* **WORK REQUIRED**
Check every line of the data and copy the ones where "takes" appears.

>>>

(* ===== verification/Prelude.v ===== *)
(** * RusticOS: a verification library

    RusticOS is a small capability operating system: a kernel (handle tables,
    IPC, block access, memory, processes, time), a shared ABI crate whose records
    cross every boundary, a crash-safe volume format with its mounted file
    system, a file service over it, an application SDK and a few applications.
    This library models the parts that hold state or parse untrusted bytes, from
    the Rust sources under src/, and proves what makes them correct.

    ** Conventions

    Unsigned machine integers are [Z] kept within their width; where the source
    can wrap (the allocator's [usize] sums) the wrap-around is written out, where
    it uses [checked_*] the model returns [None].  Byte arrays are lists of
    integers in [0, 256).  A call that can fail returns [outcome E A]: [Ok],
    [Err] or [Panic], and [Panic] stands for every [unwrap], [expect], [assert!]
    and index out of range of the source; the theorems show it is not reached.
    Stateful calls take and return their state; [let?] is the operator [?].
    Code outside src/ is not modelled; devices enter through the [Disk] and
    [PollDisk] classes (the source's traits) with the laws [DiskLaws] and
    [PollLaws] their documentation states, and the disk [Platter], with a write
    cache and a schedule of torn, delayed and failing commands, is an instance.

    ** Files

    Shared: [Prelude] (results, widths, slots of arrays, positions), [Bytes]
    (little-endian words, slices, in-place writes and the automation of the
    codecs), [Codec] (the class of canonical wire codecs), [Bitmap] (sets of pages
    in 64-bit words).

    Kernel.
    - [Handles]: kernel/src/handles/table.rs, the owner-bound token table.
    - [Ipc], [IpcFacts]: kernel/src/ipc (messages, queues, channels, broker).
    - [Boot]: kernel/src/boot/region.rs, map.rs, mode.rs.
    - [Frames]: kernel/src/memory/frames.rs, page.rs.
    - [Heap]: kernel/src/process/heap.rs; [Elf]: process/elf.rs;
      [Lifecycle]: process/lifecycle.rs.
    - [Time]: kernel/src/time (deadlines and the wait set).
    - [Block], [BlockFacts], [BlockDevice]: kernel/src/block (sector contract,
      access broker, request budget, queue layout, diagnostic hold).

    Shared ABI (crates/abi/src).
    - [AbiBlock]: block/; [AbiFiles]: files.rs (the packet); [AbiIdentity]: the
      identities and their text; [AbiMessages], [AbiReceipts]: references,
      recovery, replacements, lookups and receipts of both profiles;
      [AbiAdmission]: admission and lifecycle messages; [AbiServices]: reads,
      capabilities, negotiation; [AbiRuntime]: control words, memory calls and the application manifest.

    SDK.
    - [Allocator], [AllocatorFacts], [AllocatorSpec]: crates/sdk/src/memory
      (region.rs and allocator.rs).
    - [Interact]: programs over calls that a world answers, with their weakest
      preconditions, their runs and the prefixes of their runs.
    - [SdkFiles]: crates/sdk/src/files (transport.rs, client.rs, metadata.rs,
      paths.rs, staging.rs, operations.rs, recovery.rs, references.rs and
      discovery.rs) with error.rs; [SdkRange]: files/range.
    - [SdkPromise]: every method over any peer: the requests it sends, and
      results that fit the question; pollable reads; [SdkService]: the client against the service of [SvcDispatch] over a lossy
      transport; [SdkClaims]: the guarantees, with a client and a service.

    Tasks (crates/tasks-contract, crates/tasks-client and apps/tasks).
    - [TaskDocument]: document.rs; [TaskWire]: preview.rs, candidate.rs, wire.rs;
      [TaskPlan]: apps/tasks/src/edit; [TaskApp]: apps/tasks/src snapshot.rs,
      read.rs, preview.rs, session.rs.
    - [TaskIntent]: tasks-client/src/intent.rs; [TaskClient]: candidate.rs,
      error.rs, record.rs, outcome.rs; [TaskJournal]: journal.rs, mutation.rs,
      owner.rs, transport.rs, client.rs.
    - [TaskProtocol]: what every run of the journal obeys, call by call;
      [TaskFlow]: the owner's calls carried out by the SDK's client, and plans
      from the document to the submission; [TaskClaims]: the
      guarantees, with a document, a client and a file service.

    Volume, formats 1 to 5 (crates/fs/src).
    - [FsDisk]: lib.rs, checksum.rs, storage.rs, storage/poll.rs,
      publication/command.rs, and crates/file-service/src/disk.rs.
    - [FsNode]: namespace.rs.  [FsRecovery]: recovery/ and admission/ records
      and their seven-sector area.
    - [FsFormat]: format.rs and format/publication.rs, and the banks.
    - [FsVolume]: volume.rs, references.rs, read.rs, provision.rs, the
      metadata mutations and the format transitions.
    - [FsPublication]: publication/writer.rs, mutations.rs and the recorded and
      admitted operations of recovery/ and admission/.
    - [FsCrash], [FsPublish]: what survives a stop at each command.
    - [FsTree], [FsInvariant]: what validation accepts, and that every operation
      publishes metadata it accepts.
    - [FsReach], [FsCalls]: soundness of every call, mount, initialise.
    - [FsSpec]: the abstract file system (object ids to kind, place, version and
      bytes) and the refinements; [FsHistory]: histories, retried
      requests, interleaved publication steps; [FsClaims]: the
      guarantees, on any lawful disk, with their witnesses on a [Platter].

    File service over formats 1 to 5 (crates/file-service/src).
    - [SvcClients]: calls over a state with errors, and their weakest
      preconditions, partial and total; authority.rs, transfer.rs, clients.rs, the
      callers of admission/, validation.rs and reply.rs; [SvcServer]: grants.rs and
      the requests over the volume (read, recovery, operations, admissions,
      capabilities, negotiation).
    - [SvcPublish]: admission/scope.rs, active.rs, observation.rs, control.rs and
      every publication under an owner's control; [SvcDispatch]:
      admission/scheduling and dispatch.rs.
    - [SvcClientsFacts], [SvcAuthority]: the client tables under any calls.
    - [SvcReplies]: every reply is a valid packet.  [SvcEffect]: what clients may
      see of a change.  [SvcControl], [SvcServe]: publications, volume calls and
      requests, each with the effect it may have.
    - [SvcHandle]: what an owner's callback may do to the clients, and handle on
      objects.  [SvcCommit], [SvcAdmit], [SvcSession]: commits, admissions, the
      whole of handle, and handle on the requests of a logical replacement.
      [SvcSchedule]: the queue and its runs.
    - [SvcClaims]: the guarantees, with a service on a [Platter].

    ** What the theorems show

    - Refinement: the handle table implements a finite map from tokens to
      bindings; the IPC broker a network of bounded mailboxes; the frame
      allocator two sets; the heap window a set of pages; the process table a
      graph of states; create, remove and replace an abstract file system,
      atomically with respect to a stop of the machine; a replacement of the SDK's
      client, through the service and over a lossy transport, the installation of
      the caller's bytes, at most once; a planned edit the edit of a task list.
    - Invariants and safety: tokens and process numbers are not reused; brokers
      reachable by any calls are well formed; a request reaches the device only
      within a grant; the user heap stays tiled by its blocks; an accepted ELF
      image has disjoint, bounded, never writable-and-executable segments; a
      volume stays sound under any calls and device faults, and what a stop
      leaves mounts; versions identify contents; settled admissions are final;
      what a client of the file service sees changes only by a request of its
      caller, within the caller's live grant; revoked families stay revoked and
      derived grants attenuate; the execution queue keeps its line; an edit is
      submitted at most once, only when its recovery record was read back, and
      recovery submits nothing; a finished range read has the announced digest.
    - Functional behaviour on every branch, errors included: the contracts
      [*_contract] and [*_meets], reads, validation of the namespace (equivalent
      to a well-formed forest), the scope check, the memory map; a logical commit
      publishes the bytes its client staged, chunk by chunk.
    - Round trips: every wire record decodes exactly its canonical encoding;
      identities and their text; metadata banks; task documents, messages and
      recovery records; a plan collected in chunks is accepted exactly when the
      whole plan is.
    - Termination and liveness: owner teardown, polling within a request budget,
      publication runs; every service request is answered; the scheduler is fair.
    - Errors: a refused service request changed nothing; a commit whose answer is
      lost is [Uncertain]; one range of allocation sizes breaks the user heap (a
      finding).

    ** Bounds and fuel

    Loops over arrays recurse on the array.  [close_owner_loop] runs on fuel one
    more than the number of occupied slots, and each turn empties one.  The
    allocator's walks use [walk_fuel], one more than the number of headers the
    region can hold, and its gap loop [gap_fuel], enough for gaps below a header
    in steps of the alignment; the contracts of [AllocatorSpec] show that neither
    runs out on a tiled heap.  [Publication_run] uses the largest number of
    commands one publication has; [FsCalls] shows that every run ends.  A loop of
    the service that polls a publication takes at most 17 turns on a disk that
    never answers Pending, and [HANDLE_FUEL] is 20; on other disks the number of
    turns is the device's choice, so the theorems hold for every fuel and promise
    an answer on prompt disks.  The listing loop visits each object once.
    A document's rows are parsed with one turn per byte and one more, since each
    turn takes a line feed; an id has ten digits, so [digit_loop] has eleven
    turns; a chunk carries at least one byte, so [collect_loop] has one turn more
    than the largest range and [CHUNK_FUEL] one more than the largest document;
    [path_loop] makes the 32 turns of the source.  The polls of a supervisor job
    end with its deadline, so their number is an argument and the theorems hold
    for each: a run that exhausts it panics in the model, and no guarantee but
    that of a failed run is stated of it.

    ** Not modelled

    Formats 6 and 7 of the volume and the half of the file service over format 7,
    and the supervisor.  Of the SDK: the state machine of rpc/ below the
    exchanges, the client's admission, workspace, selection and negotiation
    calls, and the bindings of raw system calls.  Of the tasks crates: the
    failure cuts of the acceptance feature.  SHA-256 is a parameter
    ([Digest]: any function to 32 bytes).  The callbacks of the service are
    parameters too: they get the clients and, as the source documents, may only
    revoke, detach and expire grants and serve requests of the queue.  The
    kernel's hardware layer (page tables, interrupts, ports, virtio registers)
    and its system-call glue act on raw memory and the processor; the shell, the
    probes, the host tools and the build runner are programs around the modelled
    parts.
*)
From stdpp Require Import base list option numbers gmap.
From Stdlib Require Import ZArith Lia Bool.
(** [self.next.checked_add(1).filter(|next| *next < (1 << 56))]. *)
Definition next_token (n : Z) : option Z :=
  match checked_add n 1 with
  | Some m => if m <? Z.shiftl 1 56 then Some m else None
  | None => None
  end.

Definition set_entries (t : Table T) es : Table T :=
  mkTable es (t_next t) (t_domain t) (t_allowed t) (t_transfer_right t).

Definition Table_grant (t : Table T) (who : Z) (obj : T) (r : Z) : outcome HandleError Z * Table T :=
  if (r =? 0) || negb (Z.land r (unot 8 (t_allowed t)) =? 0) then (Err Denied, t)
  else if negb (Table_room t who) then (Err Quota, t)
  else match position is_none (t_entries t) with
  | None => (Err Quota, t)
  | Some slot =>
    match next_token (t_next t) with
    | None => (Err Quota, t)
    | Some n =>
      let token := Z.lor (t_domain t) (t_next t) in
      (Ok token,
       mkTable (<[slot := Some (mkEntry token who obj r)]> (t_entries t)) n
               (t_domain t) (t_allowed t) (t_transfer_right t))
    end
  end.

Definition Table_resolve (t : Table T) (who token right : Z) : outcome HandleError T :=
  let? i := Table_index t who token in
  let? e := entry_at t i in
  if negb (Z.land (e_rights e) right =? right) then Err Denied else Ok (e_object e).

Definition Table_remove (t : Table T) (who token : Z) : outcome HandleError T * Table T :=
  match Table_index t who token with
  | Ok slot =>
    match entry_at t slot with
    | Ok e => (Ok (e_object e), set_entries t (<[slot := None]> (t_entries t)))
    | Err e => (Err e, t)
    | Panic => (Panic, t)
    end
  | Err e => (Err e, t)
  | Panic => (Panic, t)
  end.

Definition Table_transfer (t : Table T) (who token target r : Z) : outcome HandleError Z * Table T :=
  match Table_index t who token with
  | Ok slot =>
    match entry_at t slot with
    | Ok old =>
      if (t_transfer_right t =? 0) || (Z.land (e_rights old) (t_transfer_right t) =? 0)
         || (r =? 0) || negb (Z.land r (unot 8 (e_rights old)) =? 0)
      then (Err Denied, t)
      else if negb (target =? who) && negb (Table_room t target) then (Err Quota, t)
      else match next_token (t_next t) with
      | None => (Err Quota, t)
      | Some n =>
        (Ok (Z.lor (t_domain t) (n - 1)),
         mkTable (<[slot := Some (mkEntry (Z.lor (t_domain t) (t_next t)) target (e_object old) r)]>
                    (t_entries t)) n (t_domain t) (t_allowed t) (t_transfer_right t))
      end
    | Err e => (Err e, t)
    | Panic => (Panic, t)
    end
  | Err e => (Err e, t)
  | Panic => (Panic, t)
  end.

<<<

* **SOLUTION BELOW**
    the service that polls a publication takes at most 17 turns on a disk that
    turn takes a line feed; an id has ten digits, so [digit_loop] has eleven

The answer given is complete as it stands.